The Catholic teacher agreement also goes a step further, according to Borden, by eliminating internal student testing within a board’s jurisdiction and preventing board principals from seeking out teachers with the best qualifications for vacant positions.

“They (the provincial government) are using the Catholic and French contracts as a template,” he said of hiring restrictions. “I’m not being guaranteed I’m getting the best teacher.”

The internal testing done by individual boards is essential to “identify schools that may have needs,” he added.

The internal testing is different from province-wide testing that takes place each year to determine where students rank from an educational standpoint on learning and retaining what they have learned. Borden said the internal testing identifies needs at each of the schools under the board’s jurisdiction. Internally the testing involves students from Kindergarten to Grade 3 and from Grade 4 to Grade 8.

Provincial legislation, if passed, would remove the local board’s power to deal with those specific internal issues, Borden said.

Government House Leader John Milloy said the government cannot allow old contracts to automatically roll over Sept. 1 when the government is facing a $15 billion deficit.

“Over a year, it would cost an additional $473 million in pay hikes and bankable sick days,” he said.

“The unions understand the need for restraint and we understand the need for restraint,” Borden said of the current round of talks locally.

“We’re going to carry through as we normally do until there’s legislation.” The minority Liberals will require support from the Conservatives or New Democrats to pass the legislation.

ETFO president Sam Hammond condemned the proposed legislation on a posting on the federation website.
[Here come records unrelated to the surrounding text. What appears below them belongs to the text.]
(** * rest-api-proxy: the request-handling pipeline

    A shallow embedding of [src/config.py] (the configuration model) and
    [src/main.py] (endpoint matching, failure injection, request forwarding
    and configuration reload), followed by the properties of the pipeline.

    Conventions of the embedding.
    - A Python [str] is a [string]; each character of the model is one
      8-bit [ascii], and [str.upper] acts on the letters a-z.
    - A Python [int] is a [Z]; a finite Python [float] is the rational [Q]
      it denotes (the code only tests floats for truth and compares them).
    - [Optional[T]] is [option T]; [None] is Python's [None].
    - A pydantic model is a record with exactly the fields its class
      declares; reading an attribute by name goes through [getattr_*],
      which raises [AttributeError] for a name the class does not declare.
    - Code that mutates [self] or performs I/O runs in the monad [M]:
      a state transformer that may end in a raised exception.  A raised
      exception keeps the mutations done before it, as in Python. *)

From Stdlib Require Import ZArith QArith Qabs String Ascii List Bool Lia.
From stdpp Require Import gmap strings.
Import ListNotations.

Local Open Scope string_scope.
Local Open Scope Z_scope.

(** ** Python values and exceptions *)

#[local] Unset Elimination Schemes.
Inductive json :=
| JNull
| JBool (b : bool)
| JInt (z : Z)
| JFloat (q : Q)
| JStr (s : string)
| JList (l : list json)
| JObj (o : list (string * json)).
#[local] Set Elimination Schemes.

(** The values a field of [FailureCondition] can hold. *)
Inductive pyval :=
| VNone
| VBool (b : bool)
| VInt (z : Z)
| VFloat (q : Q)
| VStr (s : string).

(** Python's truth test, [bool(v)]. *)
Definition truthy (v : pyval) : bool :=
  match v with
  | VNone => false
  | VBool b => b
  | VInt z => negb (z =? 0)
  | VFloat q => negb (Qeq_bool q 0)
  | VStr s => negb (String.eqb s "")
  end.

Inductive exn :=
| AttributeError (cls attr : string)
| HTTPException (status_code : Z) (detail : string)
| RequestError (msg : string)
| ReError (regex : string)
| ValueError (msg : string)
| TypeError (msg : string)
| OtherException (msg : string).

Inductive Outcome (A : Type) :=
| Return (a : A)
| Raise (e : exn).
Arguments Return {A} a.
Arguments Raise {A} e.

(** ** src/config.py: the configuration model *)

Module FailureCondition.
Record t := mk {
  method : option string;
  count : option Z;
  every : option Z;
  probability : option Q;
  delay : option Z
}.
End FailureCondition.

Module FailureResponse.
Record t := mk {
  status_code : Z;
  body : option (list (string * json));
  headers : option (list (string * string))
}.
End FailureResponse.

Module FailureRule.
Record t := mk {
  condition : FailureCondition.t;
  response : FailureResponse.t
}.
End FailureRule.

Module Endpoint.
Record t := mk {
  path : string;
  methods : list string;
  debug : bool;
  failure_rules : list FailureRule.t
}.
End Endpoint.

Module Target.
Record t := mk {
  url : string;
  headers : option (list (string * string));
  endpoints : list Endpoint.t
}.
End Target.

Module ServerConfig.
Record t := mk {
  host : string;
  port : Z;
  debug : bool
}.
End ServerConfig.

Module LoggingConfig.
Record t := mk {
  level : string;
  format : string
}.
End LoggingConfig.

Module ProxyConfig.
Record t := mk {
  server : ServerConfig.t;
  logging : LoggingConfig.t;
  targets : list (string * Target.t)
}.
End ProxyConfig.

(** *** Attribute reads by name

    [condition.enabled] and [self.config.target] name attributes by a
    string that the class may or may not declare, so they are embedded as
    a lookup among the declared fields.  pydantic ignores unknown keys of
    the input document, hence an instance carries the declared fields
    only. *)

Definition of_option {A} (inj : A -> pyval) (o : option A) : pyval :=
  match o with
  | Some a => inj a
  | None => VNone
  end.

Definition getattr_FailureCondition (c : FailureCondition.t) (name : string)
  : Outcome pyval :=
  if String.eqb name "method" then
    Return (of_option VStr (FailureCondition.method c))
  else if String.eqb name "count" then
    Return (of_option VInt (FailureCondition.count c))
  else if String.eqb name "every" then
    Return (of_option VInt (FailureCondition.every c))
  else if String.eqb name "probability" then
    Return (of_option VFloat (FailureCondition.probability c))
  else if String.eqb name "delay" then
    Return (of_option VInt (FailureCondition.delay c))
  else Raise (AttributeError "FailureCondition" name).

(** What an attribute of the configuration objects can evaluate to. *)
Inductive config_attr :=
| AServerConfig (s : ServerConfig.t)
| ALoggingConfig (l : LoggingConfig.t)
| ATargetDict (d : list (string * Target.t))
| ATarget (t : Target.t).

Definition getattr_ProxyConfig (c : ProxyConfig.t) (name : string)
  : Outcome config_attr :=
  if String.eqb name "server" then Return (AServerConfig (ProxyConfig.server c))
  else if String.eqb name "logging" then
    Return (ALoggingConfig (ProxyConfig.logging c))
  else if String.eqb name "targets" then
    Return (ATargetDict (ProxyConfig.targets c))
  else Raise (AttributeError "ProxyConfig" name).

(** [obj.endpoints], [obj.url] and [obj.headers] are fields of [Target]
    alone. *)
Definition class_name (a : config_attr) : string :=
  match a with
  | AServerConfig _ => "ServerConfig"
  | ALoggingConfig _ => "LoggingConfig"
  | ATargetDict _ => "dict"
  | ATarget _ => "Target"
  end.

Definition target_field {A} (field : string) (proj : Target.t -> A)
  (a : config_attr) : Outcome A :=
  match a with
  | ATarget t => Return (proj t)
  | _ => Raise (AttributeError (class_name a) field)
  end.

(** ** Strings, as the code uses them *)

(** [c.upper()] for one character. *)
Definition upper_char (c : ascii) : ascii :=
  let n := nat_of_ascii c in
  if ((97 <=? n) && (n <=? 122))%nat then ascii_of_nat (n - 32) else c.

(** [s.upper()] *)
Fixpoint upper (s : string) : string :=
  match s with
  | EmptyString => EmptyString
  | String c s' => String (upper_char c) (upper s')
  end.

(** [c in s], for a one-character string [c]. *)
Fixpoint contains_char (c : ascii) (s : string) : bool :=
  match s with
  | EmptyString => false
  | String d s' => Ascii.eqb c d || contains_char c s'
  end.

(** [s.replace(c, by)], for a one-character string [c]. *)
Fixpoint replace_char (c : ascii) (by_ : string) (s : string) : string :=
  match s with
  | EmptyString => EmptyString
  | String d s' =>
      if Ascii.eqb c d then by_ ++ replace_char c by_ s'
      else String d (replace_char c by_ s')
  end.

(** [x in l], for a list of strings. *)
Definition in_list (x : string) (l : list string) : bool :=
  existsb (String.eqb x) l.

Definition newline : ascii := ascii_of_nat 10.

(** ** The regular expressions [_path_matches] builds

    [_path_matches] hands [re.match] the string ["^" + r + "$"], where [r]
    is the endpoint's pattern with every ["*"] replaced by [".*"].  The
    expressions interpreted here are those made of ordinary characters,
    [.] and [.*] between the two anchors.  [.] stands for any character
    but a newline, and [$] for the end of the string or the position
    before a final newline.  An expression with another special character
    is left to [re_match_other], the rest of Python's [re.match]. *)

Inductive re_item :=
| Lit (c : ascii)
| AnyChar
| AnyStar.

(** The characters special to Python's [re]. *)
Definition is_special (c : ascii) : bool :=
  contains_char c ".^$*+?{}[]\|()".

(** The part after the leading [^], up to and including the final [$]. *)
Fixpoint parse_body (s : string) : option (list re_item) :=
  match s with
  | EmptyString => None
  | String c s' =>
      if Ascii.eqb c "$" then
        match s' with
        | EmptyString => Some []
        | _ => None
        end
      else if Ascii.eqb c "." then
        match s' with
        | String d s'' =>
            if Ascii.eqb d "*" then cons AnyStar <$> parse_body s''
            else cons AnyChar <$> parse_body s'
        | EmptyString => None
        end
      else if is_special c then None
      else cons (Lit c) <$> parse_body s'
  end.

Definition parse_regex (regex : string) : option (list re_item) :=
  match regex with
  | String c body => if Ascii.eqb c "^" then parse_body body else None
  | EmptyString => None
  end.

(** [$]: at the end of the string, or just before a final newline. *)
Definition at_end (s : string) : bool :=
  match s with
  | EmptyString => true
  | String c EmptyString => Ascii.eqb c newline
  | _ => false
  end.

(** Whether the items match the whole of [s]. *)
Fixpoint match_items (items : list re_item) (s : string) : bool :=
  match items with
  | [] => at_end s
  | Lit c :: items' =>
      match s with
      | String d s' => Ascii.eqb c d && match_items items' s'
      | EmptyString => false
      end
  | AnyChar :: items' =>
      match s with
      | String d s' => negb (Ascii.eqb d newline) && match_items items' s'
      | EmptyString => false
      end
  | AnyStar :: items' =>
      (fix star (s : string) : bool :=
         match_items items' s
         || match s with
            | String d s' => negb (Ascii.eqb d newline) && star s'
            | EmptyString => false
            end) s
  end.

Section Matching.

(** [bool(re.match(regex, s))] for an expression outside the fragment
    above; it may raise [re.error]. *)
Variable re_match_other : string -> string -> Outcome bool.

(** [bool(re.match(regex, s))] *)
Definition re_match (regex s : string) : Outcome bool :=
  match parse_regex regex with
  | Some items => Return (match_items items s)
  | None => re_match_other regex s
  end.

(** [ProxyServer._path_matches] *)
Definition _path_matches (pattern path : string) : Outcome bool :=
  if String.eqb pattern "/*" then Return true
  else if contains_char "*" pattern then
    let regex_pattern := replace_char "*" ".*" pattern in
    re_match ("^" ++ regex_pattern ++ "$") path
  else Return (String.eqb pattern path).

(** [ProxyServer._method_matches] *)
Definition _method_matches (allowed_methods : list string) (method : string)
  : bool :=
  in_list "*" allowed_methods
  || in_list (upper method) (map upper allowed_methods).

(** The loop of [_find_matching_endpoint] over the endpoint list. *)
Fixpoint first_matching (endpoints : list Endpoint.t) (path method : string)
  : Outcome (option Endpoint.t) :=
  match endpoints with
  | [] => Return None
  | endpoint :: rest =>
      match _path_matches (Endpoint.path endpoint) path with
      | Raise e => Raise e
      | Return false => first_matching rest path method
      | Return true =>
          if _method_matches (Endpoint.methods endpoint) method
          then Return (Some endpoint)
          else first_matching rest path method
      end
  end.

End Matching.

(** ** The running server: requests, responses, effects and state *)

(** The inbound request, as [_handle_request] reads it: [headers] and
    [query_params] list every header line and every query parameter in
    order, repeated names included. *)
Module Request.
Record t := mk {
  method : string;
  headers : list (string * string);
  query_params : list (string * string);
  body : list Byte.byte
}.
End Request.

(** The arguments of [self.client.request]. *)
Module ClientRequest.
Record t := mk {
  method : string;
  url : string;
  headers : list (string * string);
  content : list Byte.byte;
  params : list (string * string)
}.
End ClientRequest.

(** The backend's answer, an [httpx.Response]. *)
Module ClientResponse.
Record t := mk {
  status_code : Z;
  headers : list (string * string);
  content : list Byte.byte
}.
End ClientResponse.

(** What [_handle_request] returns. *)
Inductive response :=
| JSONResponse (status_code : Z) (content : list (string * json))
    (headers : list (string * string))
| Response (content : list Byte.byte) (status_code : Z)
    (headers : list (string * string)) (media_type : option string).
Lemma size_nat_cota (n : N) : (n < 2 ^ N.of_nat (N.size_nat n))%N.
Proof.
  destruct n as [|p]; [reflexivity|]. change (N.size_nat (Npos p)) with (Pos.size_nat p).
  induction p as [p IH|p IH|].
  - change (Pos.size_nat p~1) with (S (Pos.size_nat p)).
    rewrite Nat2N.inj_succ, N.pow_succ_r'. lia.
  - change (Pos.size_nat p~0) with (S (Pos.size_nat p)).
    rewrite Nat2N.inj_succ, N.pow_succ_r'. lia.
  - reflexivity.
Qed.

Lemma digitos_cota (n : N) : (n < 10 ^ N.of_nat (S (N.size_nat n)))%N.
Proof.
  eapply N.lt_le_trans; [apply size_nat_cota|].
  transitivity (10 ^ N.of_nat (N.size_nat n))%N.
  - apply N.pow_le_mono_l. lia.
  - apply N.pow_le_mono_r; lia.
Qed.

Lemma digitos_N_forall (P : ascii -> Prop)
  (HP : forall m, P (ascii_of_N (48 + m mod 10))) :
  forall f n acc, Forall P (list_ascii_of_string acc) ->
  Forall P (list_ascii_of_string (digitos_N f n acc)).
Proof.
  induction f as [|f IH]; intros n acc H; [exact H|].
  rewrite digitos_N_S. destruct (n <? 10)%N.
  - constructor; [apply HP | exact H].
  - apply IH. constructor; [apply HP | exact H].
Qed.

Lemma digitos_N_cabeza (f : nat) : forall n acc,
  exists m r, digitos_N (S f) n acc = String (ascii_of_N (48 + m mod 10)) r.
Proof.
  induction f as [|f IH]; intros n acc; rewrite digitos_N_S.
  - destruct (n <? 10)%N; eexists _, _; reflexivity.
  - destruct (n <? 10)%N; [eexists _, _; reflexivity | apply IH].
Qed.

Lemma lstrip_l_sin_espacios (l : list ascii) :
  Forall (fun c => is_space c = false) l -> lstrip_l l = l.
Proof.
  intros H. destruct H as [|c l Hc _]; [reflexivity|]. simpl. rewrite Hc. reflexivity.
Qed.

Lemma strip_sin_espacios (s : string) :
  Forall (fun c => is_space c = false) (list_ascii_of_string s) -> strip s = s.
Proof.
  intros H.
  rewrite <- (string_of_list_ascii_of_string (strip s)).
  rewrite strip_lista, (lstrip_l_sin_espacios _ H),
    (lstrip_l_sin_espacios (rev _)) by (apply Forall_rev; exact H).
  rewrite rev_involutive. apply string_of_list_ascii_of_string.
Qed.

Lemma digito_no_espacio (m : N) : is_space (ascii_of_N (48 + m mod 10)) = false.
Proof.
  unfold is_space, byte_of.
  assert (Hd : (m mod 10 < 10)%N) by (apply N.mod_lt; discriminate).
  set (d := (m mod 10)%N) in *. clearbody d.
  rewrite N_ascii_embedding by lia.
  apply orb_false_iff; split; apply andb_false_iff; right; apply N.leb_gt; lia.
Qed.

(** [int(str(z)) == z]: Python's [int] reads back the decimal text of an
    integer. *)
Lemma py_int_str_Z (z : Z) : py_int (str_Z z) = Some z.
Proof.
  unfold str_Z. set (n := Z.abs_N z).
  set (d := digitos_N (S (N.size_nat n)) n "").
  assert (Hd : leer_entero d 0 false = Some (Z.of_N n)).
  { destruct (leer_digitos_N (N.size_nat n) n "" 0 false (digitos_cota n)) as [m Hm].
    unfold d. rewrite Hm. reflexivity. }
  assert (Hs : Forall (fun c => is_space c = false) (list_ascii_of_string d)).
  { apply digitos_N_forall; [apply digito_no_espacio | constructor]. }
  assert (Hz : Z.of_N n = Z.abs z) by apply N2Z.inj_abs_N.
  unfold py_int. destruct (z <? 0)%Z eqn:Ez.
  - rewrite strip_sin_espacios by (constructor; [reflexivity | exact Hs]).
    rewrite Hd. apply Z.ltb_lt in Ez. simpl. rewrite Hz. f_equal. lia.
  - rewrite (strip_sin_espacios _ Hs). apply Z.ltb_ge in Ez.
    destruct (digitos_N_cabeza (N.size_nat n) n "") as (m & r & Hr).
    fold d in Hr.
    assert (Hm : (m mod 10 < 10)%N) by (apply N.mod_lt; discriminate).
    transitivity (leer_entero d 0 false); [|rewrite Hd, Hz, Z.abs_eq by exact Ez; reflexivity].
    rewrite Hr. set (e := (m mod 10)%N) in *. clearbody e.
    assert (He : e = 0%N \/ e = 1%N \/ e = 2%N \/ e = 3%N \/ e = 4%N \/
                 e = 5%N \/ e = 6%N \/ e = 7%N \/ e = 8%N \/ e = 9%N) by lia.
    repeat (destruct He as [->|He]; [reflexivity|]). subst e. reflexivity.
Qed.

Lemma especie_listada (e : string) :
  list_in e ESPECIES_PANAMA = true -> strip e = e /\ String.eqb e "" = false.
Proof.
  unfold list_in, ESPECIES_PANAMA. simpl. intros H.
  repeat (apply orb_true_iff in H; destruct H as [H|H];
          [apply String.eqb_eq in H; subst; split; reflexivity|]).
  discriminate.
Qed.

Lemma set_nth_mismo {A} (i : nat) (x : A) (l : list A) :
  nth_error l i = Some x -> set_nth i x l = l.
Proof.
  revert i. induction l as [|y l IH]; intros [|i] H; simpl in *; try discriminate.
  - congruence.
  - f_equal. apply IH. exact H.
Qed.

Lemma guardar_edicion_dialogo (g : Gestor) (Hw : wf (df g)) (i : nat)
  (fila : Registro) (Hf : nth_error (filas (df g)) i = Some fila) :
  let '(e, c, a, p) := valores_dialogo fila in
  guardar_edicion g (Z.of_nat i) e c a p =
  if (Cantidad fila <? 0)%Z then (g, (false, "La cantidad debe ser positiva"))
  else if negb ((1900 <=? Año fila)%Z && (Año fila <=? 2100)%Z) then
    (g, (false, "El año debe estar entre 1900 y 2100"))
  else (mkGestor (mkDataFrame (columns (df g)) (indice (df g))
                   (set_nth i (mkRegistro e (Cantidad fila) (Año fila) p) (filas (df g))))
                 (ruta_archivo g) true,
        (true, "Registro modificado correctamente")).
Proof.
  unfold valores_dialogo.
  set (e := if list_in (Especie fila) ESPECIES_PANAMA then Especie fila
            else hd "" ESPECIES_PANAMA).
  set (p := if list_in (Provincia fila) PROVINCIAS_PANAMA then Provincia fila
            else hd "" PROVINCIAS_PANAMA).
  assert (He : list_in e ESPECIES_PANAMA = true).
  { unfold e. destruct (list_in (Especie fila) ESPECIES_PANAMA) eqn:E;
      [exact E | reflexivity]. }
  assert (Hp : list_in p PROVINCIAS_PANAMA = true).
  { unfold p. destruct (list_in (Provincia fila) PROVINCIAS_PANAMA) eqn:E;
      [exact E | reflexivity]. }
  destruct (especie_listada e He) as [Hs He0].
  assert (Hi : (i < length (filas (df g)))%nat)
    by (apply nth_error_Some; congruence).
  assert (Hr : en_rango (Z.of_nat i) (df g) = true).
  { unfold en_rango. apply andb_true_iff.
    split; [apply Z.leb_le | apply Z.ltb_lt]; lia. }
  unfold guardar_edicion. rewrite !py_int_str_Z.
  unfold modificar_registro. rewrite Hr. cbn [negb].
  unfold validar. rewrite He0, Hs, He0, He. cbn [orb negb].
  destruct (Cantidad fila <? 0)%Z; [reflexivity|].
  destruct ((1900 <=? Año fila)%Z && (Año fila <=? 2100)%Z); [|reflexivity].
  rewrite Hp. cbn [negb].
  unfold at_set_fila. rewrite (posicion_wf _ _ Hw Hr), Nat2Z.id. reflexivity.
Qed.

(** Extra: confirming the edit dialog of [InterfazPrincipal] on row [i]
    without touching it reads the count and the year back unchanged
    ([int(str(x)) == x]); a species or province the row holds that is not
    an option of its combobox is replaced by the first option.  The save
    then fails with the count or the year message when these are out of
    range, and otherwise overwrites row [i] with the shown values and marks
    unsaved changes. *)
Theorem editar_dialogo_sin_tocar (g : Gestor) (Hw : wf (df g)) (i : nat)
  (fila : Registro) (Hf : nth_error (filas (df g)) i = Some fila) :
  valores_dialogo fila =
    (if list_in (Especie fila) ESPECIES_PANAMA then Especie fila
     else hd "" ESPECIES_PANAMA,
     str_Z (Cantidad fila), str_Z (Año fila),
     if list_in (Provincia fila) PROVINCIAS_PANAMA then Provincia fila
     else hd "" PROVINCIAS_PANAMA) /\
  let '(e, c, a, p) := valores_dialogo fila in
  guardar_edicion g (Z.of_nat i) e c a p =
  if (Cantidad fila <? 0)%Z then (g, (false, "La cantidad debe ser positiva"))
  else if negb ((1900 <=? Año fila)%Z && (Año fila <=? 2100)%Z) then
    (g, (false, "El año debe estar entre 1900 y 2100"))
  else (mkGestor (mkDataFrame (columns (df g)) (indice (df g))
                   (set_nth i (mkRegistro e (Cantidad fila) (Año fila) p) (filas (df g))))
                 (ruta_archivo g) true,
        (true, "Registro modificado correctamente")).
Proof.
  split; [reflexivity|]. exact (guardar_edicion_dialogo g Hw i fila Hf).
Qed.

Lemma editar_dialogo_sin_tocar_witness :
  let g := mkGestor (mkDataFrame COLUMNAS_REQUERIDAS [0%Z]
                       [mkRegistro "Puma" 4 2022 "Narnia"]) (Some "datos.xlsx") false in
  wf (df g) /\
  guardar_edicion g 0 "Águila Arpía" "4" "2022" "Bocas del Toro" =
    (mkGestor (mkDataFrame COLUMNAS_REQUERIDAS [0%Z]
                 [mkRegistro "Águila Arpía" 4 2022 "Bocas del Toro"]) (Some "datos.xlsx") true,
     (true, "Registro modificado correctamente")).
Proof.
  intros g. assert (Hw : wf (df g)) by (split; reflexivity).
  split; [exact Hw|].
  destruct (editar_dialogo_sin_tocar g Hw 0 (mkRegistro "Puma" 4 2022 "Narnia") eq_refl)
    as [_ H]. exact H.
Defined.

(** Extra: on a row whose species and province are options of the edit
    dialog, whose count is not negative and whose year lies in 1900..2100,
    confirming the dialog unchanged succeeds, leaves the data as it was
    and still marks the manager as holding unsaved changes. *)
Theorem editar_dialogo_identico (g : Gestor) (Hw : wf (df g)) (i : nat)
  (fila : Registro) (Hf : nth_error (filas (df g)) i = Some fila)
  (He : In (Especie fila) ESPECIES_PANAMA)
  (Hp : In (Provincia fila) PROVINCIAS_PANAMA)
  (Hc : (0 <= Cantidad fila)%Z) (Ha : (1900 <= Año fila <= 2100)%Z) :
  let '(e, c, a, p) := valores_dialogo fila in
  guardar_edicion g (Z.of_nat i) e c a p =
  (mkGestor (df g) (ruta_archivo g) true, (true, "Registro modificado correctamente")).
Proof.
  pose proof (guardar_edicion_dialogo g Hw i fila Hf) as H.
  apply list_in_iff in He, Hp.
  unfold valores_dialogo in *. rewrite He, Hp in *. rewrite H.
  replace (Cantidad fila <? 0)%Z with false by (symmetry; apply Z.ltb_ge; lia).
  replace ((1900 <=? Año fila)%Z && (Año fila <=? 2100)%Z) with true
    by (symmetry; apply andb_true_iff; split; apply Z.leb_le; lia).
  cbn [negb].
  replace (mkRegistro (Especie fila) (Cantidad fila) (Año fila) (Provincia fila))
    with fila by (destruct fila; reflexivity).
  rewrite (set_nth_mismo _ _ _ Hf). destruct (df g); reflexivity.
Qed.

Lemma editar_dialogo_identico_witness :
  let g := gestor_tres_años in
  guardar_edicion g 1 "Jaguar" "20" "2021" "Panamá" =
  (mkGestor (df g) (ruta_archivo g) true, (true, "Registro modificado correctamente")).
Proof.
  intros g.
  assert (Hw : wf (df g)) by (split; reflexivity).
  exact (editar_dialogo_identico g Hw 1 (mkRegistro "Jaguar" 20 2021 "Panamá") eq_refl
           ltac:(simpl; tauto) ltac:(simpl; tauto) ltac:(simpl; lia) ltac:(simpl; lia)).
Defined.

Lemma species_list_miembro (especies : list celda) (s : string) :
  In s (AppAnimales.actualizar_species_list especies)
  <-> exists c, In c especies /\ c <> CNaN /\ astype_str c = s.
Proof.
  unfold AppAnimales.actualizar_species_list.
  destruct especies as [|c0 cs] eqn:E.
  - simpl. split; [intros [] | intros [c [[] _]]].
  - rewrite <- E.
    set (vals := map astype_str (filter (fun c => match c with CNaN => false | _ => true end)
                                        especies)).
    destruct (sorted_str_spec (unique vals)) as [_ Hp].
    destruct (unique_acc_spec [] vals) as [_ Hi].
    split.
    + intros Hin. apply (Permutation_in _ (Permutation_sym Hp)) in Hin.
      apply Hi in Hin as [Hin _]. apply in_map_iff in Hin as [c [Hc Hin]].
      apply filter_In in Hin as [Hin Hnn]. exists c. split; [exact Hin|]. split; [|exact Hc].
      intros ->. discriminate.
    + intros [c [Hin [Hnn Hc]]]. apply (Permutation_in _ Hp). apply Hi.
      split; [|intros []]. apply in_map_iff. exists c. split; [exact Hc|].
      apply filter_In. split; [exact Hin|]. destruct c; [reflexivity | reflexivity | congruence].
Qed.

(** Extra: [agregar_animal] of src/AppAnimales either refuses with the
    species message (blank name after stripping) or the number message
    (count or year not an integer text), or appends one row holding the
    stripped texts and the two integers; after an append, the species list
    offered by [actualizar_species_list] is the previous one plus the new
    species name. *)
Theorem agregar_animal_especies (df : list AppAnimales.Fila)
  (nombre cantidad anio provincia : string) :
  match AppAnimales.agregar_animal df nombre cantidad anio provincia with
  | inl msg =>
      (strip nombre = "" /\ msg = "Ingrese el nombre de la especie.") \/
      (strip nombre <> "" /\
       (py_int (strip cantidad) = None \/ py_int (strip anio) = None) /\
       msg = "Cantidad y Año deben ser números enteros.")
  | inr df' =>
      exists c a,
        strip nombre <> "" /\
        py_int (strip cantidad) = Some c /\ py_int (strip anio) = Some a /\
        df' = (df ++ [AppAnimales.mkFila (CStr (strip nombre)) (CInt c) (CInt a)
                                         (CStr (strip provincia))])%list /\
        (forall s, In s (AppAnimales.actualizar_species_list (map AppAnimales.a_especie df'))
                   <-> s = strip nombre \/
                       In s (AppAnimales.actualizar_species_list (map AppAnimales.a_especie df)))
  end.
Proof.
  unfold AppAnimales.agregar_animal.
  destruct (String.eqb_spec (strip nombre) "") as [E|E]; [left; split; [exact E | reflexivity]|].
  destruct (py_int (strip cantidad)) as [c|] eqn:Ec;
    [destruct (py_int (strip anio)) as [a|] eqn:Ea|].
  - exists c, a. split; [exact E|]. split; [reflexivity|]. split; [reflexivity|].
    split; [reflexivity|].
    intros s. rewrite !species_list_miembro, map_app. simpl. split.
    + intros [x [Hx [Hn Hs]]]. apply in_app_or in Hx as [Hx|[<-|[]]].
      * right. exists x. auto.
      * left. symmetry. exact Hs.
    + intros [->|[x [Hx [Hn Hs]]]].
      * exists (CStr (strip nombre)). split; [apply in_or_app; right; left; reflexivity|].
        split; [discriminate | reflexivity].
      * exists x. split; [apply in_or_app; left; exact Hx | auto].
  - right. split; [exact E|]. split; [right; reflexivity | reflexivity].
  - right. split; [exact E|]. split; [left; reflexivity | reflexivity].
Qed.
“The government’s legislation is unprecedented and goes far beyond any wage restraint or back-to-work legislation ever enacted in Ontario,” Hammond said. “This legislation is obviously designed to put politics first, not students, first. The government is putting its own short-term political gain ahead of students.

“The government continues to deceive the public by saying it needs to pass this unnecessary legislation in order to preserve the school year,” Hammond added. “ETFO has said, over and over again, and school boards have confirmed, that the school year will begin as it always has.”

Perth-Wellington Conservative MPP Randy Pettapiece said his party has not yet seen the legislation. The Conservatives, he stated, are calling for an across-the-board wage freeze in the public sector. “I can’t tell what we’re going to do. We have to look at it first and see what we’re going to do,” Pettapiece said.